L’architecte Ngoma Madoki (MDK Architects), chargé de la maîtrise d’œuvre, a entrepris le renforcement des planchers et le redressement de l’escalier dont le limon s’était affaissé de 17 cm. Sur les murs, était simplement prévue une réfection légère du première étage. Jusqu’à ce que l’on découvre la présence de mérule, d’abord ponctuelle puis généralisée. L’intervention légère a alors pris la tournure d’une restauration de grande ampleur.
Lutter contre la mérule
« L’ensemble des enduits a été déposé pour mettre à nu la pierre de construction dans laquelle prend naissance la mérule avant de se nourrir de la cellulose du bois et d’aller chercher l’humidité sous les enduits », confie l’architecte. Quelque 1500 m2 de paroi ont été traités par l’injection d’un produit fongicide.
Mais tout risque de redéveloppement de la mérule n’est pas écarté. Une souche restée en sommeil peut redémarrer dès que les conditions favorables sont réunies, notamment l’humidité et le manque d’aération ainsi que l’obscurité.
La mérule étend rapidement des cordonnets, appelés rhizomorphes, destinés à lui apporter de l’eau et s’étend au travers des maçonneries.
Par quoi faut-il remplacer les anciens enduits en plâtre, tout en apportant une isolation sur les murs extérieurs, pour éviter un nouveau développement de mérule ? Stéphane Dupaquier, tailleur de pierre de l’Atelier Saint-Fiacre présent sur le chantier, suggère le recours au béton de chanvre qui a fait ses preuves sur d’autres chantiers.
Etude de la solution béton de chanvre
Le tailleur de pierre bourguignon met en contact les acteurs du projet avec BCB Tradical. Son responsable technique Yannic Santandreu organise au château un séminaire qui rassemble les représentants du Service des Sites et Monuments Nationaux (SSMN), de la maîtrise d’ouvrage, de la maîtrise d’œuvre, ainsi que différentes entreprises et artisans.
Le fabricant présente les solutions de béton de chanvre, enduit chaux-chanvre et badigeons, ainsi que certains chantiers historiques auxquels elle a participé. A la suite de cette conférence et de visites de plusieurs chantiers réalisés avec ces produits, un chantier test est réalisé fin 2016 dans une des tours d’angle du château.
Dans cette pièce de 4 m x 4m, 44 m2 de murs sont revêtus d’un système béton de chanvre sur ossature métallique, avec des produits du fabricant. Le résultat est probant, en termes d’isolation et d’hygrométrie mais aussi d’acoustique et d’esthétique. L’isolation doit en effet respecter la perméance des murs mais aussi préserver les différents éléments décoratifs. Le raccordement du doublage en chaux-chanvre avec les voûtes et croisées d’ogives est particulièrement réussi.

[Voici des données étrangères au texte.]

Lemma collect_and_write_out args earliest starts w :
  out (collect_and_write env args earliest starts w).2 = out w
  ∨ ∃ df dfs csv,
      (snapshot_loop env (branch args) earliest starts [] ∅ w).1 = Ok (df :: dfs)
      ∧ concat_sort_to_csv env (df :: dfs) = Ok csv
      ∧ out (collect_and_write env args earliest starts w).2 = out w ++ [csv]
      ∧ (collect_and_write env args earliest starts w).1 = Ok ().
Proof.
  unfold collect_and_write. rewrite bindM.
  pose proof (snapshot_loop_out (branch args) earliest starts [] ∅ w) as Hout.
  destruct (snapshot_loop _ _ _ _ _ _ _) as [[dfs|e] w1]; cbn [snd fst] in *; [|by left].
  destruct dfs as [|df dfs]; [by left|].
  rewrite bindM. unfold lift.
  destruct (concat_sort_to_csv env (df :: dfs)) as [csv|e] eqn:E; [|by left].
  right. exists df, dfs, csv. cbn. by rewrite Hout.
Qed.

(** X21. [main] writes to standard output at most once.  When it does, the
    branch was checked out, the date of the earliest commit and the month
    starts were found, the loop over the month starts returned a list of
    tables that is not empty, what is written is the table made of exactly
    these, and [main] returns normally.  So a run that ends with an
    exception, or whose loop collects nothing, has written nothing. *)
Theorem output_only_on_success args w :
  out (Backfill.main env args w).2 = out w
  ∨ ∃ earliest w1 starts dfs w2 csv,
      git_first_commit_date env (branch args) (after_branch_checkout env args w)
        = (Ok earliest, w1)
      ∧ month_starts_descending env = Ok starts
      ∧ snapshot_loop env (branch args) earliest (months_examined args starts) [] ∅ w1
          = (Ok dfs, w2)
      ∧ dfs ≠ []
      ∧ concat_sort_to_csv env dfs = Ok csv
      ∧ out (Backfill.main env args w).2 = out w ++ [csv]
      ∧ (Backfill.main env args w).1 = Ok ().
Proof.
  rewrite main_eq. cbn zeta.
  destruct (negb (analyzer_has_main_py env)); [by left|].
  destruct (negb (cwd_has_analyze_py env)); [by left|].
  destruct (negb (bool_decide _)); [by left|].
  destruct (negb (bool_decide _)); [by left|].
  destruct (negb (bool_decide _)); [by left|].
  destruct (negb (bool_decide _)); [by left|].
  pose proof (git_first_commit_date_out (branch args) (after_branch_checkout env args w))
    as Hout.
  destruct (git_first_commit_date env (branch args) (after_branch_checkout env args w))
    as [[earliest|e] w1]; cbn [snd] in Hout; [|by left].
  destruct (month_starts_descending env) as [starts|e]; [|by left].
  rewrite try_finally_restore. cbn [fst snd out].
  fold (months_examined args starts).
  destruct (collect_and_write_out args earliest (months_examined args starts) w1)
    as [E|(df & dfs & csv & Hloop & Hcsv & E & Hok)].
  - left. by rewrite E, Hout.
  - right.
    exists earliest, w1, starts, (df :: dfs),
      (snapshot_loop env (branch args) earliest (months_examined args starts) [] ∅ w1).2,
      csv.
    rewrite E, Hout. split; [done|]. split; [done|].
    split; [by rewrite <- Hloop, <- surjective_pairing|]. done.
Qed.

End Runs.

(** ** Examples *)

Lemma main_restores_or_fails_before_try_witness :
  restorable (example_env (λ _, 0%Z) analyze_ok false) (HEAD on_dev)
  ∧ (HEAD (Backfill.main (example_env (λ _, 0%Z) analyze_ok false) args0 on_dev).2
       = HEAD on_dev
     ∨ ∃ e,
         (Backfill.main (example_env (λ _, 0%Z) analyze_ok false) args0 on_dev).1 = Raise e
         ∧ HEAD (Backfill.main (example_env (λ _, 0%Z) analyze_ok false) args0 on_dev).2
             = (exec (example_env (λ _, 0%Z) analyze_ok false)
                  (GitCheckout (branch args0)) (HEAD on_dev)).2
         ∧ ((git_first_commit_date (example_env (λ _, 0%Z) analyze_ok false) (branch args0)
               (after_branch_checkout (example_env (λ _, 0%Z) analyze_ok false)
                  args0 on_dev)).1 = Raise e
            ∨ month_starts_descending (example_env (λ _, 0%Z) analyze_ok false) = Raise e)).
Proof.
  assert (restorable (example_env (λ _, 0%Z) analyze_ok false) (HEAD on_dev)) as Hr.
  { split; [by intros [=]|]. split; [vm_compute; reflexivity|].
    split; [vm_compute; reflexivity|]. intros h'. reflexivity. }
  split; [exact Hr|].
  exact (main_restores_or_fails_before_try
           (example_env (λ _, 0%Z) analyze_ok false) args0 on_dev Hr).
Defined.

Lemma configuration_error_before_any_checkout_witness :
  is_branch (example_env (λ _, 0%Z) analyze_ok false) "release" = false
  ∧ (Backfill.main (example_env (λ _, 0%Z) analyze_ok false)
       (mk_args "release" 100) on_dev).1 = Raise (SystemExit 2).
Proof.
  assert (is_branch (example_env (λ _, 0%Z) analyze_ok false) "release" = false) as Hb
    by (vm_compute; reflexivity).
  split; [exact Hb|].
  destruct (configuration_error_before_any_checkout
              (example_env (λ _, 0%Z) analyze_ok false) (mk_args "release" 100) on_dev
              (or_intror (or_intror Hb))) as [[E|E] _]; [exact E|].
  exfalso. revert E. vm_compute. discriminate.
Defined.

Lemma loop_stops_before_earliest_month_witness :
  snapshot_loop (example_env (λ _, 0%Z) analyze_ok false) "main" (mk_date 2024 1 15)
    ([mk_date 2024 2 1] ++ mk_date 2023 12 1 :: [mk_date 2023 11 1]) [] ∅ on_dev
  = snapshot_loop (example_env (λ _, 0%Z) analyze_ok false) "main" (mk_date 2024 1 15)
      ([mk_date 2024 2 1] ++ mk_date 2023 12 1 :: []) [] ∅ on_dev.
Proof.
  apply loop_stops_before_earliest_month. vm_compute. reflexivity.
Defined.

Lemma month_starts_descending_spec_witness :
  match month_starts_descending (example_env (λ _, 0%Z) analyze_ok false) with
  | Ok starts =>
      (201 ≤ 2024)%Z
      ∧ length starts = 2400%nat
      ∧ (∀ (i : nat) x, starts !! i = Some x →
           day x = 1%Z ∧ (1 ≤ month x ≤ 12)%Z
           ∧ month_index x = (24289 - Z.of_nat i)%Z)
      ∧ ∀ (i : nat) x y, starts !! i = Some x → starts !! S i = Some y →
          date_ltb y x = true
  | Raise e => e = ValueError ∧ (2024 ≤ 200)%Z
  end.
Proof.
  apply (month_starts_descending_spec (example_env (λ _, 0%Z) analyze_ok false));
    cbn; lia.
Defined.

End BackfillFacts.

Le chantier test dans la tour d’angle a montré que le béton de chanvre pouvait respecter les contraintes d’épaisseur pour se raccorder à la voûte. ©Tradical
Doublage à ossature métallique
Le test convainc les décisionnaires de généraliser cette technique sur tous les murs mis à nu. Le béton de chanvre n’est pas projeté sur les murs de pierre mais mis en œuvre dans un coffrage et porté par une structure métallique indépendante du support.
L’une des raisons de ce choix technique est la réversibilité de l’ouvrage isolant demandée par le maître d’ouvrage et le SSMN : les doublages ne doivent pas dénaturer l’ouvrage original et doivent pouvoir être éventuellement retirés aisément.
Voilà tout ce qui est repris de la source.